A pesquisa de Spoonley econtrou 70 grupos neo-nazis organizados na Nova Zelândia, a maioria dos quais em Christchurch. O investigador atribuiu a estes grupos o assassinato de um turista coreano em 2003 e de um sem-abrigo homossexual em 1999. O governo neozelandês não mantém qualquer base de dados oficial de crimes de ódio.

A porta-voz da Federação de Organizações Islâmicas da Nova Zelândia, Anwar Ghani, garante que o perigo para a comunidade muçulmana era visível: “Tem havido um tendência crescente [de ódio racial] sobre a qual avisámos várias vazes as autoridades durante os últimos três ou quatro anos, mas nunca fomos levados a sério”.

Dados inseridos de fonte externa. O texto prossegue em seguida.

Lemma listing_info (g : G) : serverInfo (sv (stop_listing g)) = serverInfo (sv g).
Proof.
  unfold stop_listing. case_bool_decide; [done|].
  set (g1 := match heartbeatStop (sv g) with Some _ => _ | None => _ end).
  assert (serverInfo (sv g1) = serverInfo (sv g)) as <- by (subst g1; destruct (heartbeatStop (sv g)) as [c|]; [|done]; unfold close_chan; by destruct (is_open BeatCh c g)).
  unfold ext. by destruct (sig_DeregisterServer _ _ (env g1)).
Qed.

(** What stopping releases; when [Close] of the instance fails the server
    still counts as running. *)
Lemma stop_server_spec (g : G) : serverRunning (sv g) = true ->
  let groups : gset nat := list_to_set (option_list (activeWebRTCServerGroup (sv g))) ∪ list_to_set (drainingWebRTCServerGroups (sv g)) in
  match stop_server g with
  | (Ok _, g') =>
      holds g' = if decide (serverMethod (sv g) = "holepunch")
                 then (live_sgs (rs g) ∖ groups, xi g, (false, None, [], ""), leases (env g))
                 else (live_sgs (rs g), None, (false, activeWebRTCServerGroup (sv g), drainingWebRTCServerGroups (sv g), ""),
                       unleased (serverInfo (sv g)) (leases (env g)))
  | (Err _, g') => serverMethod (sv g) <> "holepunch" /\ xi g' = None /\ serverRunning (sv g') = true /\ live_sgs (rs g') = live_sgs (rs g) /\
                   leases (env g') = leases (env g)
  end.
Proof.
  intros Hr groups. unfold stop_server. rewrite Hr. cbn [negb].
  set (g1 := match serverCancel _ with Some _ => _ | None => _ end).
  assert (Q1 : quiet g g1 /\ serverInfo (sv g1) = serverInfo (sv g)).
  { split.
    - eapply quiet_trans; [apply quiet_listing|]. subst g1. destruct (serverCancel _) as [c|]; [exact (quiet_cancel c _)|apply quiet_refl].
    - rewrite <- (listing_info g). subst g1. by destruct (serverCancel (sv (stop_listing g))). }
  clearbody g1. destruct Q1 as [[Hh _] Hinfo]. injection Hh as Q1 Q2 Q3 Q4 Q5 Q6 Q7. subst groups. rewrite <- Q1, <- Q2, <- Q4, <- Q5, <- Q6, <- Q7, <- Hinfo.
  clear Q1 Q2 Q4 Q5 Q6 Q7 Hinfo. rewrite Hr in Q3. clear g Hr.
  case_bool_decide as Hm; [rewrite decide_True by done|rewrite decide_False by done].
  - pose proof (stop_groups_spec g1) as Hs. destruct (quiet_keepalive (stop_groups g1)) as [Hk _].
    rewrite Hs in Hk. injection Hk as K1 K2 K3 K4 K5 K6 K7. unfold holds. cbn. by rewrite K1, K2, K4, K5, K7.
  - unfold stop_xray, with_engine, StopXray. cbn [instance eng_env]. destruct (xi g1) as [inst|].
    2:{ cbn. by apply (stopped_holds g1). }
    pose proof (leases_core_close inst (env g1)) as Hl. destruct (core_close inst (env g1)) as [[u|e] e']; cbn [fst snd] in *; [|done].
    cbn. by apply (stopped_holds g1).
Qed.

(** After a stop the server holds what it held before the start. *)
Definition released (g g' : G) : Prop :=
  live_sgs (rs g') = live_sgs (rs g) /\ xi g' = xi g /\ serverRunning (sv g') = false /\ serverMethod (sv g') = "".

Lemma punched_stop g g' c lp : drainingWebRTCServerGroups (sv g) = [] -> punched_post g (Ok (c, lp)) g' ->
  (stop_server g').1 = Ok tt /\ released g (stop_server g').2 /\ leases (env (stop_server g').2) = leases (env g) /\
  activeWebRTCServerGroup (sv (stop_server g').2) = None.
Proof.
  destruct lp as [[p i] offers]. intros Hd [(Hi & _ & Hh & _) _]. rewrite Hd in Hh. injection Hh as Hl Hx Hr Ha Hd' Hm Hle.
  pose proof (stop_server_spec g' Hr) as Hs. cbv zeta in Hs. rewrite Hm, Hl, Hx, Ha, Hd', Hle in Hs.
  destruct (stop_server g') as [[[]|e] g2]; [|by destruct Hs]. rewrite decide_True in Hs by done.
  injection Hs as S1 S2 S3 S4 S5 S6 S7. cbn [fst snd]. split; [done|]. split; [|done]. split; [|done]. rewrite S1. cbn. set_solver.
Qed.

Lemma mapped_stop g g' c : mapped g g' c -> exists info, serverInfo (sv g') = Some info /\
  match stop_server g' with
  | (Ok _, g2) => released g g2 /\ leases (env g2) = unleased (Some info) (lease_of info :: leases (env g))
  | (Err _, g2) => xi g2 = xi g /\ live_sgs (rs g2) = live_sgs (rs g) /\ serverRunning (sv g2) = true /\
                   leases (env g2) = lease_of info :: leases (env g)
  end.
Proof.
  intros (Hx & inst & info & uuid & Hh & Hm & Hi & _). injection Hh as Hl _ Hr Ha Hd Hme Hle. exists info. split; [done|].
  pose proof (stop_server_spec g' Hr) as Hs. cbv zeta in Hs. rewrite Hi, Hle in Hs. destruct (stop_server g') as [[u|e] g2].
  - rewrite decide_False in Hs by congruence. injection Hs as S1 S2 S3 S4 S5 S6 S7. split; [|done]. split_and!; [congruence|congruence|done|done].
  - destruct Hs as (_ & S2 & S3 & S4 & S5). split_and!; congruence.
Qed.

Ghani pede, precisamente, ação: “Se não se lidar com o assunto de forma cuidada e séria o problema vai continuar a aumentar. Eles [os militantes de extrema-direita] estão a ficar cada vez mais ousados”. A primeira-ministra da Nova Zelândia, Jacinda Ardern, já garantiu um inquérito oficial à forma como o atirador conseguiu escapar à deteção das autoridades.